Atsuko Ueda is Associate Professor of Modern Japanese Literature at Princeton University. She is the author of Concealment of Politics, Politics of Concealment and a coeditor of Politics and Literature Debate: Postwar Japanese Literary Criticism 1945-1952.
How did you get the idea for this project?
This project is intimately tied to how I grew up. Growing up outside of Japan from the age of six, I was constantly told that “Japanese” was an elusive language that I would never be able to master. When I began to study the history of the “Japanese language,” I found that what we now call the “Japanese language” was only quite artificially created toward the end of the 19th century. And the idea that the “Japanese people”—the boundaries of which were also being drawn at the time—were “authentic” speakers of this artificial national language was ideologically produced around the same time. I thus became interested in the specific ways in which the “Japanese language” was produced, as well as deciphering the ideological foundation upon which it was generated.
How has your project developed or changed throughout the research and writing process?

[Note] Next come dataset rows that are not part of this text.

(* ===================================================================== *)
(** ** The list endpoints and their routes                                *)
(* ===================================================================== *)

(** The six endpoints that take [page] and [limit] and answer with a
    [pagination] object.  [GET /decors/featured] takes a limit only and
    reports no pages; it is not one of them. *)
Module ListEndpoints.
Import Utils.

(** [req.query.page] and [req.query.limit], read as integers; [None] is a
    parameter that is absent. *)
Record PageQuery := {
  q_page : option Z;
  q_limit : option Z
}.

(** [parseInt(v) || d]: an absent parameter and zero give [d]. *)
Definition parseIntOr (v : option Z) (d : Z) : Z :=
  match v with
  | Some n => if n =? 0 then d else n
  | None => d
  end.

(** What a list controller passes to the query ([skip], [limit]) and
    reports under [pagination]. *)
Record Page := {
  usedSkip : Z;
  usedLimit : Z;
  currentPage : Z;
  totalPages : Z;
  totalCount : Z;
  hasNextPage : bool;
  hasPrevPage : bool
}.

(** The pagination code that the list controllers share, with the
    default limit of each; [total] is what [countDocuments] returns. *)
Definition paginate (defaultLimit : Z) (q : PageQuery) (total : Z) : Page :=
  let page := parseIntOr (q_page q) 1 in
  let limit := parseIntOr (q_limit q) defaultLimit in
  let skip := (page - 1) * limit in
  let totalPages := ceilDiv total limit in
  {| usedSkip := skip;
     usedLimit := limit;
     currentPage := page;
     totalPages := totalPages;
     totalCount := total;
     hasNextPage := page <? totalPages;
     hasPrevPage := 1 <? page |}.

Inductive Endpoint :=
| Users            (* GET /users,                 userController 14-66 *)
| Categories       (* GET /categories,            categoryController 56-102 *)
| CategoryDecors   (* GET /categories/:id/decors, categoryController 319-361 *)
| AllDecors        (* GET /decors/admin/all,      decorController 241-308 *)
| ActiveDecors     (* GET /decors, /decors/active, decorController 323-384 *)
| SearchDecors.    (* GET /decors/search,         decorController 584-680 *)

Definition defaultLimit (e : Endpoint) : Z :=
  match e with
  | Users | Categories | CategoryDecors | AllDecors => 10
  | ActiveDecors | SearchDecors => 12
  end.

Definition controller (e : Endpoint) : PageQuery -> Z -> Page :=
  paginate (defaultLimit e).

(** [Joi.number().integer().min(lo).max(hi)]. *)
Record NumberSchema := {
  ns_min : Z;
  ns_max : option Z
}.

Definition accepts (s : NumberSchema) (v : option Z) : bool :=
  match v with
  | None => true
  | Some n =>
      (ns_min s <=? n)
      && match ns_max s with Some hi => n <=? hi | None => true end
  end.

Record QuerySchema := {
  sch_page : NumberSchema;
  sch_limit : NumberSchema
}.

Definition pageSchema : NumberSchema := {| ns_min := 1; ns_max := None |}.
Definition limitSchema (hi : Z) : NumberSchema :=
  {| ns_min := 1; ns_max := Some hi |}.

Section Routes.
(** Modelled from the spec: [querySchemas.pagination]
    (src/middlewares/validation.ts is not among the sources): page at
    least 1, limit between 1 and a maximum, which is left open. *)
Variable paginationMax : Z.

(** The maximum of each endpoint: the schemas written in
    src/routes/userRoutes.ts (line 36) and src/routes/decorRoutes.ts
    (line 48), and [querySchemas.pagination] for the others. *)
Definition maxLimit (e : Endpoint) : Z :=
  match e with
  | Users => 100
  | SearchDecors => 50
  | _ => paginationMax
  end.

Definition querySchema (e : Endpoint) : QuerySchema :=
  {| sch_page := pageSchema; sch_limit := limitSchema (maxLimit e) |}.

(** Modelled from the spec: [validateQuery(schema)]
    (src/middlewares/validation.ts is not among the sources): a query
    that the schema refuses is a validation error. *)
Definition validateQuery (s : QuerySchema) (q : PageQuery) : bool :=
  accepts (sch_page s) (q_page q) && accepts (sch_limit s) (q_limit q).

Inductive Listing :=
| ValidationError    (* 400 *)
| Listed (p : Page). (* 200 *)

(** [router.get(path, validateQuery(schema), controller)]. *)
Definition listRoute (e : Endpoint) (q : PageQuery) (total : Z) : Listing :=
  if validateQuery (querySchema e) q
  then Listed (controller e q total)
  else ValidationError.
End Routes.

End ListEndpoints.

(* ===================================================================== *)
(** ** src/routes/userRoutes.ts                                           *)
(* ===================================================================== *)

Module UserRoutes.
Import Types Store AuthMiddleware UserController.

Definition isHexDigit (c : ascii) : bool :=
  Chars.isDigit c || Chars.between 97 102 c || Chars.between 65 70 c.

(** Modelled from the spec: [validateObjectId("id")]
    (src/middlewares/validation.ts is not among the sources): a malformed
    identifier is answered with 400. *)
Definition validateObjectId (id : ObjectId) : bool :=
  Nat.eqb (String.length id) 24
  && forallb isHexDigit (list_ascii_of_string id).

The book was written over the span of 10 years, so it went through many changes. The most important change that allowed me to finish the book was introducing race into my discussion of language reform. The beginning of modernity in Japan featured a race war. I felt it was crucial to inscribe race in our examination, since no analysis of imperialism or nationalism is possible without it. After writing three chapters of the book, I grew dissatisfied. I felt that, despite my effort to critique the nation, I was inadvertently reifying it. But by introducing the issue of race, I was able to develop my thoughts of language reform in a more sophisticated way.
What questions for future investigation has the project sparked?
The need to inscribe race in Japan studies is even stronger in me. Race is so often overlooked in Asian Studies, as “Asians” are typically categorized as the same “yellow race.” Race rarely enters the picture in discussions of Japanese modernity. Such silence reifies the biologism of race and is utterly unproductive. I feel that I will continue to think about race in Japan studies.